Well, for a humble utility programmer like myself - not really knowing
the internals - it's *very* desirable to be able to just "CREATE TABLE"
with 'binary' column, and as a result, have the client library know
that, and act on provided data accordingly.
The most desirable state is when my script works equally well with any
driver - like in case, when the sriver is selected on command line (and
I don't really mean here "eval 'require $ARGV[0]'" :).
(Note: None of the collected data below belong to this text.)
Lemma wp_perror_gives_up {A} text s (Q : A → st heap → Prop) : wp (perror_exit text) Q gives_up s.
Proof using. apply wp_bind, wp_bind, wp_get_errno, wp_emit, wp_stop. by left. Qed.

Lemma wp_any_call c s (Q : reply → st heap → Prop) E : (∀ r s', glob s' = glob s → Q r s') → wp (sys c) Q E s.
Proof using. intros HQ. apply wp_call. intros r s' _ Hg _ _ _. by apply HQ. Qed.

Lemma wp_status_turn file found s :
  wp (status_turn file found) (λ _ s', glob s' = glob s) gives_up s.
Proof using.
  unfold status_turn. destruct found as [command PPid]. apply wp_bind, wp_any_call. intros r s1 Hg. destruct (rv r =? 0); [by apply wp_ret|].
  repeat case_match; first [by apply wp_ret|apply wp_stop; by right].
Qed.

Lemma wlp_add_process fuel name state s :
  listed state (glob s) → wlp (add_process fuel name state) (λ state' s', listed state' (glob s')) gives_up (λ _, True) s.
Proof using.
  intros Hl. unfold add_process. destruct state as [root last]. apply wlp_bind, wp_wlp, wp_any_call. intros f s1 Hg1.
  destruct (rv f =? -1); [apply wp_wlp, wp_ret; by rewrite Hg1|]. apply wlp_bind, wp_wlp, wp_any_call. intros g s2 Hg2. apply wlp_bind.
  eapply wlp_mono; [apply (wlp_loop (λ _ s', glob s' = glob s) _ (λ _ s', glob s' = glob s) gives_up (λ _, True))| |done|done].
  - congruence.
  - done.
  - intros x s3 Hg3. apply wp_wlp. eapply wp_mono; [apply wp_status_turn| |done]. intros r s4 Hg4. destruct r; congruence.
  - intros [command PPid] s3 Hg3. apply wlp_bind, wp_wlp. unfold createProcessNode. apply wp_bind, wp_any_call. intros m s4 Hg4.
    destruct (rv m =? -1); [by apply wp_perror_gives_up|]. apply wp_bind, wp_get, wp_bind, wp_put, wp_ret. rewrite Hg4, Hg3.
    set (n := Node _ _ _ _ _ _ _).
    assert (∀ s5, listed (Some (default (length (glob s)) root), Some (length (glob s))) (glob s5) →
      wlp (sys (Cfclose (Named (snprintf 256 (str "/proc/" ++ name ++ str "/status"))));;
           mret (Some (default (length (glob s)) root), Some (length (glob s)))) (λ state' s', listed state' (glob s')) gives_up (λ _, True) s5) as Hend.
    { intros s5 H5. apply wlp_bind, wp_wlp, wp_any_call. intros c s6 Hg6. apply wp_wlp, wp_ret. by rewrite Hg6. }
    apply wlp_bind, wp_wlp. destruct root as [r0|].
    + destruct last as [l0|].
      * apply wp_assign, Hend. cbn [glob]. apply listed_next; [|done|done|done|done]. destruct Hl as [Hl _]. intros Hnil. by rewrite Hnil in Hl.
      * exfalso. destruct Hl as (Hch & _ & Hl). destruct (glob s) eqn:Hh; [done|]. by discriminate Hl.
    + apply wp_ret, Hend. cbn [glob default]. destruct Hl as (Hch & _ & _). destruct (glob s) eqn:Hh; [by apply listed_first|]. by destruct Hch.
Qed.

Lemma wlp_build_loop fuel fuel' dir state s :
  listed state (glob s) →
  wlp (loop fuel' (build_turn fuel dir) state) (λ root s', ∃ last, listed (root, last) (glob s')) gives_up (λ _, True) s.
Proof using.
  intros Hl. apply (wlp_loop (λ state s', listed state (glob s'))); [done|done|]. clear s state Hl. intros state s Hl. unfold build_turn.
  apply wlp_bind, wp_wlp, wp_any_call. intros r s1 Hg1. rewrite <-Hg1 in Hl.
  destruct (if rv r =? -1 then None else head (rents r)) as [[name d_type]|]; [|apply wp_wlp, wp_ret; exists state.2; by destruct state].
  destruct (_ && _); [|by apply wp_wlp, wp_ret]. apply wlp_bind. eapply wlp_mono; [by apply wlp_add_process| |done|done]. intros state' s2 H2. by apply wp_wlp, wp_ret.
Qed.
End Reading.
> Martijn van Oosterhout asked:
> >
> > Why isn't PQexecPrepared always used? And why does typing it
> > SQL_BINARY not do the same?
>
> SQL_BINARY is not the same as PG_BYTEA - we don't necessarily handle binary
> strings the same way as other databases. Still, it may be worth revisiting
This is something I don't understand.
As a programmer, I have *chosen* the PG_BYTEA (or to be precise: I've
chosen to: "CREATE TABLE test (img BYTEA)"), just to have the
functionality of a binary opoque value - not interpretted in any way by
the RDBMS (like: not converted according to clinet_encoding).
In my opinion I meant SQL_BINARY.
So if in the postresql RDMBS, there is no other datatype closer to the
SQL_BINARY semantics, the PG_BYTEA should be just a synonym.